Der informierte Verbraucher gehe bei einer Klinik, die mit der Bezeichnung Mund-, Kiefer- und Gesichtschirurgie werbe, davon aus, dass die betreffende Abteilung über eine gewisse organisatorische Größe und entsprechende personelle Ausstattung verfügt. Diese Voraussetzungen erfülle die Klinik aber nicht.
Auch wenn der Verbraucher nach eingehender Recherche des Internetauftritts schon feststellen könnte, dass dem Ärzteteam dauerhaft gar keine Fachärzte für Mund-, Kiefer- und Gesichtschirurgie angehörten, würde er durch die Werbung erst mal in die Irre geleitet. Der Verbraucher rechne bei dem Hinweis auf eine Mund-, Kiefer und Gesichtschirurgie auf der Homepage der Beklagten mit einer dort befindlichen eigenen Abteilung, entsprechendem fachlichen Know-how und entsprechend fachlich ausgebildeten Ärzten.
Bereits die Frage, ob eine Hinzuziehung eines Mund-, Kiefer- und Gesichtschirurgen im Einzelfall erforderlich sei, gehöre schließlich in den Bereich der Humanmedizin. Dieser könne von den in der Klinik beschäftigten Fachärzten, Zahnmedizinern, aber nicht abgedeckt werden.
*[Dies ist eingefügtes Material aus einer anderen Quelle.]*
(** * Verification of [curvlinops.utils] and of the operator interface
    exercised by [test/test_hessian.py]. *)

From Stdlib Require Import Strings.Ascii Strings.String Numbers.DecimalString Numbers.DecimalZ.
From Stdlib Require Import ZArith List Lia Bool Sorting.Sorted.
Import ListNotations.
Open Scope Z_scope.

(** ** Python values used by [split_list] *)

(** Python exceptions raised by the code; they carry their message. *)
Inductive py_exc :=
| ValueError (msg : string)
| ConfigurationError (msg : string)
| ShapeMismatchError (msg : string)
| IndexError (msg : string)
| RuntimeError (msg : string).

(** Result of a Python call that may raise. *)
Inductive py_result (A : Type) :=
| Ok (a : A)
| Raise (e : py_exc).
Arguments Ok {A} a.
Arguments Raise {A} e.

(** Decimal text of an integer, as [str] writes it when no limit applies. *)
Definition dec_str (z : Z) : string := NilEmpty.string_of_int (Z.to_int z).

(** Number of decimal digits of a decimal integer, sign excluded. *)
Definition int_digits (d : Decimal.int) : nat :=
  match d with Decimal.Pos u | Decimal.Neg u => Decimal.nb_digits u end.

(** CPython's default [sys.get_int_max_str_digits()]. *)
Definition int_max_str_digits : nat := 4300.

Definition digit_limit_msg : string :=
  "Exceeds the limit (4300 digits) for integer string conversion; use sys.set_int_max_str_digits() to increase the limit".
Bezeichne sich der Geschäftsführer der Beklagten als Leiter der Abteilung für Mund-Kiefer- und Gesichtschirurgie, obgleich er als ausgebildeter Zahnmediziner eine ärztliche Behandlung in diesem Bereich gar nicht vornehmen könne, sei das mit den geweckten Erwartungen der Verbraucher nicht zu vereinbaren, weshalb auch diese Werbung zu unterlassen sei.
Die Klage hatte Erfolg
Die beanstandete Angabe stelle eine unlautere Wettbewerbshandlung im Sinne von § 5 Abs. 1 S. 2 Nr. 1 und Nr. 3 UWG dar, bestätigte deshalb das Gericht. Gemäß § 5 Abs. 1 S. 2 UWG ist eine geschäftliche Handlung unter anderem dann irreführend, wenn sie zur Täuschung geeignete Angaben über wesentliche Merkmale der Dienstleistung (§ 5 Abs. 1 S. 2 Nr. 1 UWG) und über die Eigenschaften des Unternehmers (§ 5 Absatz ein S. 2 Nr. 3 UWG) enthält.
Der normal informierte Internetnutzer könne nicht erkennen, dass der Klinik kein Mund-, Kiefer- oder Gesichtschirurg angehört. Die Erwähnung der Mund-, Kiefer-, Gesichtschirurgie neben der Oralchirurgie lasse vielmehr darauf schließen, die Beklagte verfüge über verschiedene Abteilungen mit entsprechenden Fachärzten. Dies sei nicht der Fall.
Daher sei der Verstoß geeignet, Patienten als Verbraucher spürbar zu beeinträchtigen. Die Tatsache, dass der Verbraucher sich durch Anklicken der Rubrik „Team der Klinik“ einen Überblick über die aktuell tätigen Fachärzte und deren Bezeichnung verschaffen könne, ändert an der Irreführung nichts.
Präsentiert sich der Geschäftsführer in der Werbeanzeige als Leiter der Abteilung für Oral- und Mund-, Kiefer-, Gesichtschirurgie, löse er gleichfalls den Eindruck aus, es gehöre der Klinik der Beklagten ein Arzt mit der Facharztbezeichnung Mund-, Kiefer- und Gesichtschirurgie an.
Die Klinik wurde verurteilt, diese Werbung zu unterlassen. Bei einem Verstoß droht ein Bußgeld von bis zu 250.000 Euro.